**Records shown**
....................

(* ===== verification/MmapLibro.v ===== *)
(** * The book as a map from addresses to pages

    What each operation does to the last region that contains an address. *)
From S2P Require Import Prelude Mmap.
Local Open Scope N_scope.

(** What a region says of one of its addresses: the inode, the byte of the file,
    the size of the file, the permissions and the shared segment. *)
Definition pagina (r : MmapRegion) (a : N) : N * N * N * (bool * bool * bool) * N :=
  (inode r, saturating_add64 (file_offset r) (a - virt_start r), file_len r, (writable r, exec r, sin_acceso r), shm_id r).
Definition vista (rs : list MmapRegion) (a : N) : option (N * N * N * (bool * bool * bool) * N) := (fun r => pagina r a) <$> find_region rs a.
Definition region_u64 (r : MmapRegion) : Prop := virt_start r < U64.

Lemma vista_nil a : vista [] a = None.
Proof. done. Qed.
Lemma vista_snoc rs r a : vista (rs ++ [r]) a = if contiene a r then Some (pagina r a) else vista rs a.
Proof.
  unfold vista, find_region. rewrite rev_app_distr. cbn [rev app list_find]. destruct (contiene a r) eqn:Hc.
  - by rewrite decide_True.
  - rewrite decide_False by done. by destruct (list_find _ (rev rs)) as [[]|].
Qed.
Lemma vista_app l k a : vista (l ++ k) a = match vista k a with Some p => Some p | None => vista l a end.
Proof.
  induction k as [|r k IH] using rev_ind; [by rewrite app_nil_r|]. rewrite (assoc_L (++)), !vista_snoc. by destruct (contiene a r).
Qed.
Lemma vista_uno r a : vista [r] a = if contiene a r then Some (pagina r a) else None.
Proof. apply (vista_snoc [] r). Qed.
Lemma vista_Some rs a p : vista rs a = Some p -> exists r, r ∈ rs ∧ contiene a r = true.
Proof.
  induction rs as [|r rs IH] using rev_ind; [done|]. rewrite vista_snoc. destruct (contiene a r) eqn:Hc.
  - intros _. exists r. split; [set_solver|done].
  - intros (r' & ? & ?)%IH. exists r'. split; [set_solver|done].
Qed.
Lemma vista_None rs a : vista rs a = None <-> forall r, r ∈ rs -> contiene a r = false.
Proof.
  induction rs as [|r rs IH] using rev_ind; [split; [intros _ r Hr; by apply elem_of_nil in Hr|done]|]. rewrite vista_snoc. destruct (contiene a r) eqn:Hc.
  - split; [done|]. intros Hn. rewrite (Hn r) in Hc by set_solver. done.
  - rewrite IH. split; intros Hn s Hs; [apply elem_of_app in Hs as [?|?%list_elem_of_singleton]; [auto|by subst]|apply Hn; set_solver].
Qed.
(** Region by region. *)
Lemma vista_bind (f : MmapRegion -> list MmapRegion) (g : option _ -> option _) rs a : g None = None ->
  Forall (fun r => forall o, match vista (f r) a with Some p => Some p | None => g o end = g (match vista [r] a with Some p => Some p | None => o end)) rs ->
  vista (rs ≫= f) a = g (vista rs a).
Proof.
  intros Hg. induction rs as [|r rs IH] using rev_ind; [intros _; by rewrite vista_nil|]. intros [Hrs Hr]%Forall_app. apply Forall_cons in Hr as [Hr _].
  rewrite bind_app, !vista_app, (IH Hrs). cbn [mbind list_bind]. rewrite app_nil_r. apply Hr.
Qed.

Definition en_tramo (addr fin a : N) : bool := (addr <=? a) && (a <? fin).
#[local] Ltac casos := repeat match goal with
  | |- context [?x <? ?y] => destruct (N.ltb_spec x y)
  | |- context [?x <=? ?y] => destruct (N.leb_spec x y)
  end; cbn [andb orb negb]; try lia.

Lemma rend_le r : rend r <= U64_MAX.
Proof. unfold rend, saturating_add64. lia. Qed.
Lemma vista_antes r addr a : region_u64 r -> addr <= rend r -> vista (antes r addr) a = if contiene a r && (a <? addr) then Some (pagina r a) else None.
Proof.
  intros Hu Hle. pose proof (rend_le r). unfold antes. destruct (N.ltb_spec (virt_start r) addr).
  - rewrite vista_uno. match goal with |- context [contiene a ?q] => set (m := q) end.
    assert (contiene a m = contiene a r && (a <? addr)) as ->.
    { unfold contiene. assert (rend m = addr) as ->.
      { change (saturating_add64 (virt_start r) (addr - virt_start r) = addr). unfold saturating_add64. lia. }
      cbn [m virt_start]. casos; done. }
    by destruct (contiene a r && (a <? addr)).
  - unfold contiene. casos; done.
Qed.
Lemma vista_despues r fin a : region_u64 r -> virt_start r <= fin -> vista (despues r fin) a = if contiene a r && (fin <=? a) then Some (pagina r a) else None.
Proof.
  intros Hu Hle. pose proof (rend_le r). unfold despues. destruct (N.ltb_spec fin (rend r)).
  - rewrite vista_uno. assert (contiene a (con_rango r fin (rend r - fin) (fin - virt_start r)) = contiene a r && (fin <=? a)) as ->.
    { unfold contiene. assert (rend (con_rango r fin (rend r - fin) (fin - virt_start r)) = rend r) as ->.
      { change (saturating_add64 fin (rend r - fin) = rend r). unfold saturating_add64. lia. }
      cbn [con_rango virt_start]. casos; done. }
    destruct (contiene a r && (fin <=? a)) eqn:Hc; [|done]. apply andb_true_iff in Hc as [_ Hc%N.leb_le].
    unfold pagina, con_rango, saturating_add64. cbn [inode file_offset file_len writable exec sin_acceso shm_id virt_start]. do 5 f_equal. lia.
  - unfold contiene. casos; done.
Qed.
Lemma vista_medio r addr fin w x s a : region_u64 r -> vista (medio r addr fin w x s) a =
  if contiene a r && en_tramo addr fin a then Some (inode r, saturating_add64 (file_offset r) (a - virt_start r), file_len r, (w, x, s), shm_id r) else None.
Proof.
  intros Hu. pose proof (rend_le r). unfold medio. destruct (N.ltb_spec (N.max (virt_start r) addr) (N.min (rend r) fin)).
  - rewrite vista_uno. match goal with |- context [contiene a ?q] => set (m := q) end.
    assert (contiene a m = contiene a r && en_tramo addr fin a) as ->.
    { unfold contiene, en_tramo. assert (rend m = N.min (rend r) fin) as ->.
      { change (saturating_add64 (N.max (virt_start r) addr) (N.min (rend r) fin - N.max (virt_start r) addr) = N.min (rend r) fin). unfold saturating_add64. lia. }
      cbn [m virt_start]. casos; done. }
    destruct (contiene a r && en_tramo addr fin a) eqn:Hc; [|done]. apply andb_true_iff in Hc as [_ [Hc1%N.leb_le _]%andb_true_iff].
    unfold pagina, m, saturating_add64. cbn [inode file_offset file_len writable exec sin_acceso shm_id virt_start]. do 5 f_equal. lia.
  - unfold contiene, en_tramo. casos; done.
Qed.

(** ** The operations on the book *)
Definition con_permisos (w x s : bool) (p : N * N * N * (bool * bool * bool) * N) := let '(i, o, n, _, m) := p in (i, o, n, (w, x, s), m).

Lemma fuera_no r addr fin a : fuera r addr fin = true -> addr <= a -> a < fin -> contiene a r = false.
Proof. unfold fuera, contiene. intros [?%N.leb_le|?%N.leb_le]%orb_true_iff H1 H2; casos; done. Qed.
Lemma dentro_lindes r addr fin : fuera r addr fin = false -> addr <= rend r ∧ virt_start r <= fin.
Proof. unfold fuera. intros [?%N.leb_gt ?%N.leb_gt]%orb_false_iff. lia. Qed.

Lemma remove_vista rs addr n fin l a : Forall region_u64 rs -> checked_add64 addr n = Some fin -> (remove_region rs addr n).2 = l ->
  vista l a = if en_tramo addr fin a then None else vista rs a.
Proof.
  intros Hu Hc <-. unfold remove_region. rewrite Hc. cbn [snd].
  apply (vista_bind _ (fun o => if en_tramo addr fin a then None else o)); [by destruct (en_tramo addr fin a)|].
  eapply Forall_impl; [exact Hu|]. intros r Hr o. cbv beta. destruct (fuera r addr fin) eqn:Hf.
  - rewrite vista_uno. unfold en_tramo. destruct (N.leb_spec addr a), (N.ltb_spec a fin); cbn [andb]; try by destruct (contiene a r).
    by rewrite (fuera_no r addr fin).
  - destruct (dentro_lindes r addr fin Hf). rewrite vista_app, vista_antes, vista_despues, vista_uno by done. unfold en_tramo.
    destruct (contiene a r); cbn [andb]; casos; done.
Qed.
Lemma split_vista rs addr n fin w x s l a : Forall region_u64 rs -> checked_add64 addr n = Some fin -> (split_prot rs addr n w x s).2 = l ->
  vista l a = if en_tramo addr fin a then con_permisos w x s <$> vista rs a else vista rs a.
Proof.
  intros Hu Hc <-. unfold split_prot. rewrite Hc. cbn [snd].
  apply (vista_bind _ (fun o => if en_tramo addr fin a then con_permisos w x s <$> o else o)); [by destruct (en_tramo addr fin a)|].
  eapply Forall_impl; [exact Hu|]. intros r Hr o. cbv beta. destruct (fuera r addr fin) eqn:Hf.
  - rewrite vista_uno. unfold en_tramo. destruct (N.leb_spec addr a), (N.ltb_spec a fin); cbn [andb]; try by destruct (contiene a r).
    by rewrite (fuera_no r addr fin).
  - destruct (dentro_lindes r addr fin Hf). rewrite !vista_app, vista_antes, vista_despues, vista_medio, vista_uno by done. unfold en_tramo.
    destruct (contiene a r); cbn [andb]; casos; done.
Qed.

(** Both answer whether the range met a region that has addresses. *)
Lemma toca rs addr fin : addr < fin -> Forall (fun r => virt_start r < rend r) rs ->
  existsb (fun r => negb (fuera r addr fin)) rs = true <-> exists a, addr <= a ∧ a < fin ∧ vista rs a ≠ None.
Proof.
  intros Hlt Hne. rewrite existsb_exists. split.
  - intros (r & Hr & Hf). apply list_elem_of_In in Hr. pose proof (proj1 (Forall_forall _ _) Hne r Hr) as Hv. cbv beta in Hv.
    apply negb_true_iff in Hf. unfold fuera in Hf. apply orb_false_iff in Hf as [?%N.leb_gt ?%N.leb_gt].
    exists (N.max addr (virt_start r)). split; [lia|]. split; [lia|]. rewrite vista_None. intros Hn. specialize (Hn r Hr). revert Hn.
    unfold contiene. casos; done.
  - intros (a & H1 & H2 & Hv). destruct (vista rs a) as [p|] eqn:Hp; [|done]. destruct (vista_Some _ _ _ Hp) as (r & Hr & Hc).
    exists r. split; [by apply list_elem_of_In|]. destruct (fuera r addr fin) eqn:Hf; [|done]. by rewrite (fuera_no r addr fin a) in Hc.
Qed.

(** ** The first hole *)
(** No region has an address in the range. *)
Definition libre_de (rs : list MmapRegion) (a n : N) : Prop := forall r, r ∈ rs -> rend r <= a ∨ a + n <= virt_start r.
Lemma mayor_spec l : match mayor l with None => l = [] | Some m => m ∈ l ∧ forall x, x ∈ l -> x <= m end.
Proof.
  induction l as [|x l IH]; [done|]. unfold mayor. cbn [foldr]. fold (mayor l). destruct (mayor l) as [m|].
  - destruct IH as [H1 H2]. split; [destruct (N.max_spec x m) as [[_ ->]|[_ ->]]; set_solver|]. intros y [->|Hy]%elem_of_cons; [lia|]. specialize (H2 y Hy). lia.
  - subst. split; [set_solver|]. intros y [->|Hy]%elem_of_cons; [lia|]. by apply elem_of_nil in Hy.
Qed.
Lemma solapa_spec start fin r : solapa start fin r = true <-> start < rend r ∧ virt_start r < fin.
Proof. unfold solapa. by rewrite andb_true_iff, !N.ltb_lt. Qed.
Lemma first_overlap_spec rs a n : a + n < U64 ->
  match first_overlap rs a n with
  | None => libre_de rs a n
  | Some m => exists r, r ∈ rs ∧ m = rend r ∧ a < m ∧ virt_start r < a + n
  end.
Proof.
  intros Hl. unfold first_overlap, checked_add64. rewrite (proj2 (N.ltb_lt _ _) Hl). cbn [mbind option_bind].
  pose proof (mayor_spec (rend <$> filter (fun r => solapa a (a + n) r = true) rs)) as Hm. destruct (mayor _) as [m|].
  - destruct Hm as [Hm _]. apply list_elem_of_fmap in Hm as (r & -> & Hr). apply list_elem_of_filter in Hr as [Hs%solapa_spec Hr]. exists r. split; [done|]. split; [done|]. done.
  - intros r Hr. destruct (N.le_gt_cases (rend r) a); [by left|]. destruct (N.le_gt_cases (a + n) (virt_start r)); [by right|].
    exfalso. apply (f_equal length) in Hm. rewrite length_fmap in Hm. apply nil_length_inv in Hm.
    assert (r ∈ filter (fun r => solapa a (a + n) r = true) rs) as Hin by (apply list_elem_of_filter; split; [by apply solapa_spec|done]).
    rewrite Hm in Hin. by apply elem_of_nil in Hin.
Qed.

Definition quedan (rs : list MmapRegion) (a : N) : nat := length (filter (fun r => a < rend r) rs).
Lemma quedan_menos rs a b r : a <= b -> r ∈ rs -> a < rend r -> rend r <= b -> (quedan rs b < quedan rs a)%nat.
Proof.
  intros Hab Hr H1 H2. assert (forall l, quedan l b <= quedan l a)%nat as Hle.
  { intros l. unfold quedan. induction l as [|x l IH]; [done|]. rewrite !filter_cons. repeat case_decide; cbn; lia. }
  induction rs as [|q rs IH]; [by apply elem_of_nil in Hr|]. specialize (Hle rs). unfold quedan in *. rewrite !filter_cons. apply elem_of_cons in Hr as [<-|Hr].
  - rewrite decide_False by lia. rewrite decide_True by done. cbn. lia.
  - specialize (IH Hr). repeat case_decide; cbn; lia.
Qed.

(** The answer of a search from [addr]. *)
Definition primer_hueco (rs : list MmapRegion) (len align addr : N) (o : option N) : Prop :=
  match o with
  | Some a => addr <= a ∧ a mod align = 0 ∧ a + len <= MMAP_LIMIT ∧ libre_de rs a len ∧ forall b, addr <= b -> b < a -> b mod align = 0 -> ~ libre_de rs b len
  | None => forall b, addr <= b -> b mod align = 0 -> b + len <= MMAP_LIMIT -> ~ libre_de rs b len
  end.

Lemma busca_hueco_spec {X E} rs n align (s : X) : 0 < align -> (forall r, r ∈ rs -> rend r + align <= U64) ->
  forall fuel addr, addr mod align = 0 -> (quedan rs addr < fuel)%nat -> exists o, hueco (E := E) fuel rs n align addr s = (Ok o, s) ∧ primer_hueco rs n align addr o.
Proof.
  intros Hal Hr. induction fuel as [|fuel IH]; intros addr Ha Hf; [lia|]. cbn [hueco].
  unfold checked_add64. destruct (N.ltb_spec (addr + n) U64) as [Hl|Hl].
  2: { exists None. split; [done|]. intros b Hb _ Hlim. exfalso. assert (MMAP_LIMIT < U64) by done. lia. }
  destruct (N.ltb_spec MMAP_LIMIT (addr + n)) as [Hm|Hm]; [exists None; split; [done|]; intros b Hb _ Hlim; lia|].
  pose proof (first_overlap_spec rs addr n Hl) as Hov. destruct (first_overlap rs addr n) as [m|].
  2: { exists (Some addr). split; [done|]. split_and!; try done. intros b H1 H2. lia. }
  destruct Hov as (r & Hin & -> & H1 & H2). rewrite bind_eq, next_multiple_run by auto. cbv beta.
  pose proof (redondo_ge align Hal (rend r)) as Hge.
  destruct (IH (redondo align (rend r)) (redondo_mod align Hal _)) as (o & Ho & Hp).
  { pose proof (quedan_menos rs addr (redondo align (rend r)) r ltac:(lia) Hin H1 Hge). lia. }
  exists o. split; [exact Ho|].
  assert (forall b, addr <= b -> b < redondo align (rend r) -> b mod align = 0 -> ~ libre_de rs b n) as Hno.
  { intros b Hb1 Hb2 Hb3 Hfree. destruct (N.le_gt_cases (rend r) b) as [Hle|Hgt]; [pose proof (redondo_min align Hal _ _ Hle Hb3); lia|].
    destruct (Hfree r Hin); lia. }
  destruct o as [a|]; cbn in Hp |- *.
  - destruct Hp as (P1 & P2 & P3 & P4 & P5). split_and!; try done; [lia|]. intros b Hb1 Hb2 Hb3.
    destruct (N.lt_ge_cases b (redondo align (rend r))); [by apply Hno|by apply P5].
  - intros b Hb1 Hb2 Hb3. destruct (N.lt_ge_cases b (redondo align (rend r))); [by apply Hno|by apply Hp].
Qed.

(** The alignment and the start of a request. *)
Definition alinea (n : N) : N := if HUGE_ALIGN <=? redondo 4096 n then HUGE_ALIGN else 4096.
Definition desde (hint : N) : N := if hint =? 0 then MMAP_BASE else hint.
Definition libro_ok (rs : list MmapRegion) : Prop := forall r, r ∈ rs -> rend r + HUGE_ALIGN <= U64.
Lemma alinea_pos n : 0 < alinea n ∧ alinea n <= HUGE_ALIGN ∧ alinea n mod 4096 = 0.
Proof. unfold alinea. by destruct (HUGE_ALIGN <=? redondo 4096 n). Qed.
Lemma next_addr_spec {X E} rs hint n (s : X) : libro_ok rs -> hint + HUGE_ALIGN <= U64 -> n + 4096 <= U64 ->
  exists o, next_addr (E := E) rs hint n s = (Ok o, s) ∧ primer_hueco rs (redondo 4096 n) (alinea n) (redondo (alinea n) (desde hint)) o.
Proof.
  intros Hl Hh Hn. destruct (alinea_pos n) as (A1 & A2 & _). unfold next_addr. rewrite bind_eq, next_multiple_run by done. fold (alinea n) (desde hint). cbv zeta.
  assert (desde hint + alinea n <= U64) as Hd.
  { unfold desde. destruct (hint =? 0); [assert (MMAP_BASE + HUGE_ALIGN <= U64) by done; lia|lia]. }
  rewrite bind_eq, next_multiple_run by done. apply busca_hueco_spec; [done| |by apply redondo_mod|].
  - intros r Hr. specialize (Hl r Hr). lia.
  - unfold quedan. pose proof (length_filter (fun r => (redondo (alinea n) (desde hint) < rend r)%N) rs). lia.
Qed.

....................

**The task**
Restate word for word the lines of the data above, starting at the line containing "- intros b Hb1" and ending at the line containing "intros Hl Hh", both included, and nothing more.

**Solution for this exercise**
  - intros b Hb1 Hb2 Hb3. destruct (N.lt_ge_cases b (redondo align (rend r))); [by apply Hno|by apply Hp].
Qed.

(** The alignment and the start of a request. *)
Definition alinea (n : N) : N := if HUGE_ALIGN <=? redondo 4096 n then HUGE_ALIGN else 4096.
Definition desde (hint : N) : N := if hint =? 0 then MMAP_BASE else hint.
Definition libro_ok (rs : list MmapRegion) : Prop := forall r, r ∈ rs -> rend r + HUGE_ALIGN <= U64.
Lemma alinea_pos n : 0 < alinea n ∧ alinea n <= HUGE_ALIGN ∧ alinea n mod 4096 = 0.
Proof. unfold alinea. by destruct (HUGE_ALIGN <=? redondo 4096 n). Qed.
Lemma next_addr_spec {X E} rs hint n (s : X) : libro_ok rs -> hint + HUGE_ALIGN <= U64 -> n + 4096 <= U64 ->
  exists o, next_addr (E := E) rs hint n s = (Ok o, s) ∧ primer_hueco rs (redondo 4096 n) (alinea n) (redondo (alinea n) (desde hint)) o.
Proof.
  intros Hl Hh Hn. destruct (alinea_pos n) as (A1 & A2 & _). unfold next_addr. rewrite bind_eq, next_multiple_run by done. fold (alinea n) (desde hint). cbv zeta.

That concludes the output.